Does protest do anything to change the status quo?

Civil rights activist and former Black Panther Eddie Griffin reflects on the role of protest in changing the status quo both then and now.
Civil rights and union leaders, including Martin Luther King Jr. during the March on Washington, August 28, 1963.

Eddie Griffin can tell you a thing or two about protest and rubbing up against the status quo.

As a civil rights activist, former Black Panther and current activist, he's been there and done that.

Griffin started protesting for civil rights back in the 1960s. He went to jail for 12 years as a Black Panther, robbing banks for the cause. 
Eddie Griffin is a Civil Rights Activist and a former Black Panther. (Provided by Eddie Griffin)

"Everybody says that the robberies we carried out was to support the movement. But supporting the movement was basically paying rent, buying food, putting clothes on people in the community where we were hiding," he says.

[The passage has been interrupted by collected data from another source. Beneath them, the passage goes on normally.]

(* ===== verification/Ticks.v ===== *)
(** * The tick interrupt and the whole kernel (rt-thread/src/clock.c, timer.c)

    rt_tick_increase keeps the invariant of the system: the timers that have come due end
    the waits of threads on whatever object they wait for, and call the timeout functions
    of the application, which promise to keep the invariant ([SysTimeout]). *)
From S2P Require Import Prelude RtList Kernel Sched Timer Object Thread Lifecycle Ipc Sem Mutex Event Mailbox MsgQueue MemPool Mem Malloc System.
From stdpp Require Import base gmap sets list.
From Stdlib Require Import ZArith Lia.
#[local] Open Scope Z_scope.

(** The promises of the timeout functions: those of [TimeoutSpec] to the timer code, and
    that the invariants of all components are kept. *)
Class SysTimeout (ut : nat -> M kernel unit) : Prop := {
  st_timeout : forall base, TimeoutSpec base ut;
  st_core : forall m k k', sys_core k -> ut m k = Some (tt, k') -> sys_core k';
}.

Lemma core_timers k tms : sys_core k -> kinv None (set_k_timers tms k) -> sys_core (set_k_timers tms k).
Proof. intros Hs Hk. apply (sys_part PThread k); [done..|apply keeps_ikeep, ikeep_timers|by apply quiet_stores]. Qed.
Lemma core_sliced k k' : sys_core k -> kinv None k' -> sliced k k' -> sys_core k'.
Proof.
  intros Hs Hk [Hst Hq Ht]. apply (sys_part PThread k); [done..| |].
  - rewrite Hst. apply keeps_ikeep, ikeep_sched.
  - apply quiet_same; [|exact Ht]. intros h Hw _. apply Hq. intros p. by apply is_wait_ready.
Qed.

(** rt_thread_timeout for a thread whose timer was just taken off its list. *)
Lemma core_timeout k t th c k' :
  sys_core k -> s_threads (k_sched k) !! t = Some th -> stat_of th = RT_THREAD_SUSPEND ->
  q_free (t_lists (k_timers k)) (ThreadTimer t) -> s_current (k_sched k) = Some c ->
  rt_thread_timeout t k = Some (tt, k') -> sys_core k'.
Proof.
  intros Hs Et Hst Hf Hc E. destruct (timeout_ok k t th c (sy_kinv _ Hs) Et Hst Hf Hc) as (l & s' & _ & _ & E' & Hk' & (_ & Hfr & _)).
  rewrite E in E'. injection E' as ->. assert (Hcalm : calm PThread k (set_k_sched s' k)).
  { etransitivity; [by apply (calm_resumed _ t th (set_th_error (- RT_ETIMEOUT) th) l k Et)|]. by apply (calm_frame _ (set_k_sched _ k) s' Hfr). }
  destruct Hcalm. by apply (sys_part PThread k).
Qed.

(** The callback of an expired timer. *)
Lemma core_call base ut k n l tm k2 :
  SysTimeout ut -> tick_inv base k -> sys_core k -> t_lists (k_timers k) !! TLHard = Some (n :: l) ->
  t_timers (k_timers k) !! n = Some tm ->
  call_timeout ut (tm_func tm) (set_k_timers (tremoved n (k_timers k)) k) = Some (tt, k2) -> sys_core k2.
Proof.
  intros Hut Hk Hs El En E. pose proof (sy_kinv _ Hs) as Hki. pose proof (core_timers k _ Hs (kinv_removed k n Hki)) as Hs1.
  destruct n as [t|m].
  - destruct (ki_wait _ _ Hki _ _ t El ltac:(apply elem_of_cons; by left)) as (_ & th & Et & Hst).
    destruct (ki_ttimer _ _ Hki t th Et) as (tm0 & E0 & Hfn & _). rewrite En in E0. injection E0 as <-. rewrite Hfn in E.
    destruct (tk_cur _ _ Hk) as [c Hc]. by apply (core_timeout _ t th c k2 Hs1 Et Hst (tremoved_free _ _) Hc).
  - destruct (ki_user _ _ Hki m tm En) as [u Hu]. rewrite Hu in E. by apply (st_core u _ k2 Hs1).
Qed.

Lemma check_loop_core base ut fuel k k' b :
  SysTimeout ut -> tick_inv base k -> sys_core k -> timer_check_loop ut fuel (t_tick (k_timers k)) k = Some (b, k') -> sys_core k'.
Proof.
  intros Hut. revert k. induction fuel as [|fuel IH]; intros k Hk Hs; [by intros [= _ <-]|].
  pose proof (ki_timers _ _ (tk_kinv _ _ Hk)) as Hti.
  destruct (ti_heads _ Hti TLHard) as [l El]. cbn [timer_check_loop]. munfold.
  rewrite (on_timers_run _ k l (k_timers k)), set_timers_id.
  2: { unfold tq, zoom, q_list. rewrite El. by destruct (k_timers k). }
  destruct l as [|n l]; [by intros [= _ <-]|].
  destruct (ti_nodes _ Hti _ _ n El ltac:(apply elem_of_cons; by left)) as (tm & En & _ & _).
  rewrite (on_timers_run _ _ _ _ (rd_timer_run _ _ _ En)), set_timers_id.
  destruct (timer_due (t_tick (k_timers k)) tm); [|by intros [= _ <-]].
  rewrite (on_timers_run _ _ _ _ (tremove_run n _)).
  destruct (fire_ok base ut k n l tm (st_timeout base) Hk El En) as (k2 & tm2 & E2 & Hk2 & Ht2 & _ & En2 & Hf2 & Hb2 & Hp2 & _).
  pose proof (core_call base ut k n l tm k2 Hut Hk Hs El En E2) as Hs2.
  rewrite E2. unfold rt_tick_get at 1. munfold. rewrite (on_timers_run _ k2 _ _ eq_refl), set_timers_id.
  destruct (rearm_ok base k2 n tm2 Hk2 En2 Hf2 Hb2 Hp2) as (k3 & E3 & Hk3 & Ht3 & _ & Es3 & _). rewrite E3, <- Ht3.
  apply (IH k3 Hk3). rewrite Es3. apply core_timers; [done|]. rewrite <- Es3. apply (tk_kinv _ _ Hk3).
Qed.

Lemma at_rest_sys k c : sys_inv k -> s_current (k_sched k) = Some c -> exists softbase, at_rest softbase k.
Proof.
  intros [Hs (sb & Ho & Hp)] Hc. exists sb. split; [apply Hs|by eexists|done|done|]. cbn. rewrite Z.sub_diag. done.
Qed.
Lemma tick_sys ut k c fuel :
  SysTimeout ut -> sys_inv k -> s_current (k_sched k) = Some c -> (ndue (k_timers (ticked k)) < fuel)%nat ->
  exists k', rt_tick_increase ut fuel k = Some (true, k') /\ sys_inv k' /\
    t_tick (k_timers k') = u32 (t_tick (k_timers k) + 1) /\
    (forall n, n ∈ hard_list (k_timers k') -> ~ due_now (k_timers k') n) /\
    (forall t, expiring (ticked k) t \/ awake k t -> awake k' t).
Proof.
  intros Hut Hs Hc Hfuel. destruct (at_rest_sys k c Hs Hc) as [sb Hk].
  destruct (tick_increase_ok sb ut k fuel st_timeout Hk Hfuel) as (k' & E & Hk' & Ht & Hnd & Haw).
  exists k'. split; [done|]. split; [|done]. split; [|exists sb; split; [apply (tk_sorted _ _ Hk')|apply (tk_period _ _ Hk')]].
  pose proof (ticked_inv sb k Hk) as Hk1. pose proof (core_timers k _ Hs (tk_kinv _ _ Hk1)) as Hs1.
  destruct (tick_slice_ok _ _ c Hk1 Hc) as (k2 & E2 & Hk2 & Et2 & _ & Hsl). pose proof (core_sliced _ k2 Hs1 (tk_kinv _ _ Hk2) Hsl) as Hs2.
  apply (check_loop_core _ ut fuel k2 k' true Hut Hk2 Hs2). revert E.
  change (rt_tick_increase ut fuel k) with ((t ← self; tick_slice t ;; rt_timer_check ut fuel) (ticked k)).
  munfold. rewrite (self_run (ticked k) c Hc), E2. unfold rt_timer_check, rt_tick_get. munfold.
  by rewrite (on_timers_run _ k2 _ _ eq_refl), set_timers_id.
Qed.

(** C3: the tick interrupt rt_tick_increase terminates (a fuel of one more than the number
    of timers that come due suffices) and keeps the invariants of the whole kernel.  It
    advances the tick by one with wrap-around, wakes every thread whose timeout has come,
    whatever it waits for, and leaves no expired timer in the list.  The timeout functions of
    application timers are arbitrary ones that keep the promises of [SysTimeout]. *)
Theorem tick_interrupt_correct ut k c fuel :
  SysTimeout ut -> sys_inv k -> s_current (k_sched k) = Some c -> (ndue (k_timers (ticked k)) < fuel)%nat ->
  exists k', rt_tick_increase ut fuel k = Some (true, k') /\ sys_inv k' /\
    t_tick (k_timers k') = u32 (t_tick (k_timers k) + 1) /\
    (forall n, n ∈ hard_list (k_timers k') -> ~ due_now (k_timers k') n) /\
    (forall t, expiring (ticked k) t \/ awake k t -> awake k' t).
Proof. apply tick_sys. Qed.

Griffin says protest back then, in some respect, brought about great changes, including integration in schools, the right to vote in the South, and bringing an end to the Vietnam War.

"Protest, it gave us more elbow room," he says.

But Griffin says he's skeptical about the power of protest today.

"Donald Trump, our new President, refers to the street demonstrations as being a small number of people. He plays it off as being insignificant. That is to say, if you pretend that you don't see them, you don't have to answer to them."

However, Griffin says he thinks protests should still happen.

"I look at the status quo in a relative sense. It's not an absolute system that's put in place that cannot be changed. It's something that's constantly being changed by the people who grew up under that system and see ways to improve their living conditions."